This Form 8-K/A amends an earlier Form 8-K filed by Cadema Corporation on
November 24, 2003 and first amended on December 31, 2003 in connection with the
resignation of its auditor. The purpose of this filing is to address SEC
comments on Item 4 in regards to time frame references and the Exhibit 16
referencing the amended Form 8-K. Item 4 is revised as follows:


Item 4. Change in Registrant's Certifying Accountant.

(i)         On October 16, 2003, McGladrey & Pullen LLP ("McGladrey") resigned
            as the independent accountants of the registrant.

(ii)        McGladrey did not issue an opinion on the registrant's December 31,
            2002 financial statements. During the two most recent fiscal years
            for which McGladrey issued an opinion of the registrant's financial
            statements, for the subsequent interim periods after December 31,
            2001, and up to the date of the resignation, there were no
            disagreements with McGladrey on any matter of accounting principles
            or practices, financial statement disclosure, or auditing scope or
            procedure, which disagreements, if not resolved to McGladrey's
            satisfaction, would have caused McGladrey to make reference to the
            subject matter of the disagreement(s) in connection with its report.

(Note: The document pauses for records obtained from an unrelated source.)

(** * od-db: a file-per-record document store and its backup routine

    A shallow embedding of the ODModel class (the collection-scoped CRUD
    engine with its filter evaluator) and of ODDb.backup (dated snapshots with
    a 30 day retention sweep), followed by the properties checked on them.

    Layout
    - [JS]       the JavaScript values and coercions the code relies on;
    - [Lodash]   [get] and [isObject] as the evaluator uses them;
    - [Fs]       one collection directory, exceptions, and the monad in which
                 the asynchronous methods are written;
    - [ODModel]  the methods of the class, in the two editions of the file
                 that carries them, plus the oldest edition of [findOne];
    - [ODDb]     [backup] with [rmdir], [mkdir], [copyFile] and [copyDir];
    - [Terms], [BackupTerms], [Examples]  the vocabulary of the statements
                 and the sample data;
    - the lemmas and, in [StoreClaims], [RecordClaims] and [BackupClaims],
      the theorems. *)

From Stdlib Require Import ZArith Ascii String List Bool Lia.
From Stdlib Require Import DecimalString DecimalPos.
From stdpp Require Import gmap strings list fin_maps.

Set Warnings "-register-all".

(* ===================================================================== *)
(** ** JavaScript values *)
(* ===================================================================== *)

Module JS.

(** Numbers. The store only ever compares, prints and parses numbers, so a
    number is an integer-valued double in the safe range, or NaN (which the
    coercion of [undefined] produces). *)
Inductive number :=
| NaN
| Num (z : Z).

(** A value is what [JSON.parse] can return, together with [undefined].
    Objects are finite maps from property names to values. *)
Inductive value :=
| VUndefined
| VNull
| VBool (b : bool)
| VNum (n : number)
| VStr (s : string)
| VArr (l : list value)
| VObj (m : gmap string value).

Abbreviation obj := (gmap string value).

(** [ToBoolean]: the falsy values are undefined, null, false, NaN, 0 and the
    empty string. *)
Definition ToBoolean (v : value) : bool :=
  match v with
  | VUndefined | VNull => false
  | VBool b => b
  | VNum NaN => false
  | VNum (Num z) => negb (z =? 0)%Z
  | VStr s => negb (String.eqb s "")
  | VArr _ | VObj _ => true
  end.

Fixpoint join (sep : string) (l : list string) : string :=
  match l with
  | [] => ""
  | [s] => s
  | s :: rest => s +:+ sep +:+ join sep rest
  end.

Definition NumberToString (n : number) : string :=
  match n with
  | NaN => "NaN"
  | Num z => NilZero.string_of_int (Z.to_int z)
  end.

(** [ToString], as a template literal applies it. Arrays print through
    [Array.prototype.join], which prints undefined and null as nothing. *)
Fixpoint ToString (v : value) : string :=
  match v with
  | VUndefined => "undefined"
  | VNull => "null"
  | VBool true => "true"
  | VBool false => "false"
  | VNum n => NumberToString n
  | VStr s => s
  | VArr l =>
      join "," (map (fun x => match x with
                              | VUndefined | VNull => ""
                              | _ => ToString x
                              end) l)
  | VObj _ => "[object Object]"
  end.

(** [Number(s)] on a string. Covered: the empty string (0) and an optional
    sign followed by decimal digits. Every other text is NaN here; surrounding
    white space, fractions, exponents, radix prefixes and [Infinity] are left
    out of the model. *)
Definition digits (s : string) : number :=
  match s with
  | "" => NaN
  | _ => match NilEmpty.uint_of_string s with
         | Some d => Num (Z.of_N (N.of_uint d))
         | None => NaN
         end
  end.

Definition negate (n : number) : number :=
  match n with
  | NaN => NaN
  | Num z => Num (- z)
  end.

Definition StringToNumber (s : string) : number :=
  match s with
  | "" => Num 0
  | String "+" r => digits r
  | String "-" r => negate (digits r)
  | _ => digits s
  end.

(** [ToPrimitive] with hint number: arrays and plain objects have no
    primitive [valueOf], so they fall back to [toString]. *)
Definition ToPrimitive (v : value) : value :=
  match v with
  | VArr _ | VObj _ => VStr (ToString v)
  | _ => v
  end.

Definition ToNumber (v : value) : number :=
  match ToPrimitive v with
  | VUndefined => NaN
  | VNull => Num 0
  | VBool b => Num (if b then 1 else 0)
  | VNum n => n
  | VStr s => StringToNumber s
  | VArr _ | VObj _ => NaN
  end.

(** [Number(x)] where [x] is an element of the array [split] returned, or
    [undefined] past its end. *)
Definition Number (x : option string) : number :=
  match x with
  | None => NaN
  | Some s => StringToNumber s
  end.

(** The abstract relational comparison [x < y]. [None] is the "undefined"
    answer a NaN operand gives. *)
Definition IsLessThan (x y : value) : option bool :=
  match ToPrimitive x, ToPrimitive y with
  | VStr a, VStr b => Some (String.ltb a b)
  | px, py =>
      match ToNumber px, ToNumber py with
      | Num a, Num b => Some (a <? b)%Z
      | _, _ => None
      end
  end.

Definition lt (x y : value) : bool :=
  match IsLessThan x y with Some true => true | _ => false end.
Definition gt (x y : value) : bool :=
  match IsLessThan y x with Some true => true | _ => false end.
Definition le (x y : value) : bool :=
  match IsLessThan y x with Some false => true | _ => false end.
Definition ge (x y : value) : bool :=
  match IsLessThan x y with Some false => true | _ => false end.

(** [x === y]. An object or an array is only identical to itself; a value
    read from a file and a value built by the caller are never the same
    reference, so two of them always differ. *)
Definition IsStrictlyEqual (x y : value) : bool :=
  match x, y with
  | VUndefined, VUndefined => true
  | VNull, VNull => true
  | VBool a, VBool b => Bool.eqb a b
  | VNum (Num a), VNum (Num b) => (a =? b)%Z
  | VStr a, VStr b => String.eqb a b
  | _, _ => false
  end.

(** [SameValueZero], the equality of [Array.prototype.includes]. *)
Definition SameValueZero (x y : value) : bool :=
  match x, y with
  | VNum NaN, VNum NaN => true
  | _, _ => IsStrictlyEqual x y
  end.

(** [hay.includes(needle)] on strings. *)
Fixpoint String_includes (hay needle : string) : bool :=
  String.prefix needle hay
  || match hay with
     | "" => false
     | String _ rest => String_includes rest needle
     end.

(** [s.split(sep)] for a one character separator. *)
Fixpoint split (sep : ascii) (s : string) : list string :=
  match s with
  | "" => [""]
  | String c rest =>
      if Ascii.eqb c sep then "" :: split sep rest
      else match split sep rest with
           | [] => [String c ""]
           | w :: ws => String c w :: ws
           end
  end.

(** An array index in canonical form: digits that print back to themselves. *)
Definition array_index (k : string) : option nat :=
  match k with
  | "" => None
  | _ => match NilEmpty.uint_of_string k with
         | Some d =>
             let n := Nat.of_uint d in
             if String.eqb (NilZero.string_of_uint (Nat.to_uint n)) k
             then Some n else None
         | None => None
         end
  end.

Definition char_at (s : string) (i : nat) : option value :=
  match String.get i s with
  | Some c => Some (VStr (String c ""))
  | None => None
  end.

(** Own properties of a value: the fields of an object, the elements and
    [length] of an array, the characters and [length] of a string. Methods
    inherited from the prototypes are left out of the model. *)
Definition property (v : value) (k : string) : option value :=
  match v with
  | VObj m => m !! k
  | VArr l =>
      if String.eqb k "length" then Some (VNum (Num (Z.of_nat (length l))))
      else match array_index k with
           | Some i => l !! i
           | None => None
           end
  | VStr s =>
      if String.eqb k "length"
      then Some (VNum (Num (Z.of_nat (String.length s))))
      else match array_index k with
           | Some i => char_at s i
           | None => None
           end
  | _ => None
  end.

(** [k in v] *)
Definition has (v : value) (k : string) : bool :=
  match property v k with Some _ => true | None => false end.

(** [v[k]] *)
Definition member (v : value) (k : string) : value :=
  match property v k with Some x => x | None => VUndefined end.

Fixpoint chars (s : string) (i : nat) : list (string * value) :=
  match s with
  | "" => []
  | String c rest =>
      (NilZero.string_of_uint (Nat.to_uint i), VStr (String c "")) :: chars rest (S i)
  end.

(** [{...v}]: the own enumerable properties of [v] as a fresh object. *)
Definition spread (v : value) : obj :=
  match v with
  | VObj m => m
  | VArr l =>
      list_to_map (imap (fun i x => (NilZero.string_of_uint (Nat.to_uint i), x)) l)
  | VStr s => list_to_map (chars s 0)
  | _ => ∅
  end.

(** [JSON.parse(JSON.stringify(v))]: what comes back from a file after [v]
    was written to it. Properties holding undefined are dropped; undefined
    in an array and NaN become null. *)
Fixpoint json_clone (v : value) : value :=
  match v with
  | VUndefined => VNull
  | VNum NaN => VNull
  | VArr l => VArr (map json_clone l)
  | VObj m =>
      VObj (omap (fun x => match x with
                           | VUndefined => None
                           | _ => Some (json_clone x)
                           end) m)
  | _ => v
  end.

(** What [JSON.stringify] and [JSON.parse] make of one property. *)
Definition clone_field (x : value) : option value :=
  match x with
  | VUndefined => None
  | _ => Some (json_clone x)
  end.

(** A value is JSON-compatible when a trip through a file gives it back. *)
Definition json_compatible (v : value) : Prop := json_clone v = v.

End JS.

(* ===================================================================== *)
(** ** lodash *)
(* ===================================================================== *)

Module Lodash.
Import JS.

(** [isObject]: true of objects and arrays (and functions), false of null
    and of the primitives. *)
Definition isObject (v : value) : bool :=
  match v with
  | VArr _ | VObj _ => true
  | _ => false
  end.

(** [castPath] for a string path: a path without a dot, or one the object
    has as a direct property, is a single key; otherwise it is cut at the
    dots. The bracket syntax of lodash paths is left out of the model. *)
Definition castPath (path : string) (object : value) : list string :=
  if negb (String_includes path ".") || has object path
  then [path]
  else split "." path.

Fixpoint baseGet (object : value) (path : list string) : value :=
  match path with
  | [] => object
  | key :: rest =>
      match object with
      | VUndefined | VNull => VUndefined
      | _ => baseGet (member object key) rest
      end
  end.

(** [get(object, path)] without a default value. *)
Definition get (object : value) (path : string) : value :=
  match object with
  | VUndefined | VNull => VUndefined
  | _ => baseGet object (castPath path object)
  end.

End Lodash.

(* ===================================================================== *)
(** ** The collection directory and the effects of the methods *)
(* ===================================================================== *)

Module Fs.
Import JS.

(** What the methods can throw. [Error context cause] is
    [new Error(`context: ${cause}`)]. *)
Inductive exn :=
| ENOENT
| EISDIR
| ENOTDIR
| EEXIST
| SyntaxError
| TypeError
| Error (message : string) (cause : option exn).

Inductive outcome (A : Type) :=
| Ok (a : A)
| Throw (e : exn).
Arguments Ok {A} a.
Arguments Throw {A} e.

(** The text of a file, seen through [JSON.parse], which is all the store
    does with it. *)
Inductive text :=
| Parses (v : value)
| Garbled.

Definition JSON_parse (t : text) : outcome value :=
  match t with
  | Parses v => Ok v
  | Garbled => Throw SyntaxError
  end.

Definition JSON_stringify (v : value) : text := Parses (json_clone v).

(** An entry of the collection directory. *)
Inductive entry :=
| File (t : text)
| Directory.

(** The world a method runs in: the collection directory (file name to
    entry), [process.env.NODE_ENV], and the two sources the methods draw
    from, [nanoid()] and the clock behind [new Date().toISOString()], each
    with the number of draws so far. *)
Record World := {
  files : gmap string entry;
  NODE_ENV : option string;
  nanoid : nat -> string;
  ids_drawn : nat;
  clock : nat -> string;
  clock_reads : nat;
}.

(iii)       The report issued by McGladrey on Cadema Corporation for the fiscal
            years December 31, 2001 and 2000 did not contain any adverse opinion
            or disclaimer of opinion, but did contain an explanatory paragraph
            expressing uncertainty as to the registrant's ability to continue as
            a going concern.

(iv)        During the two most recent fiscal years for which McGladrey issued
            an opinion of the financial statements, the interim periods through
            September30, 2002, and the subsequent interim period through October
            16, 2003, none of the events described in Regulation S-B Item
            304(a)(1)(iv) occurred.

(v)         Due to fiscal constraints, an audit of the December 31, 2002
            financial statements was not conducted and an independent accountant
            did not conduct a review of interim information subsequent to
            September 30, 2002.

(vi)        A decision to engage a replacement auditor has not been approved by
            the Board of Directors.


(vii)       On January 19, 2004, Cadema Corporation delivered a copy of the
            disclosures it is making in response to this Item 4 of Amended Form
            8-K/A, and requested that McGladrey furnish the Securities and
            Exchange Commission with a letter stating whether or not McGladrey
            agrees with such disclosures. A copy of McGladrey's letter, dated
            January 20, 2004 is filed as Exhibit 16 to this Amended Form 8-K/A.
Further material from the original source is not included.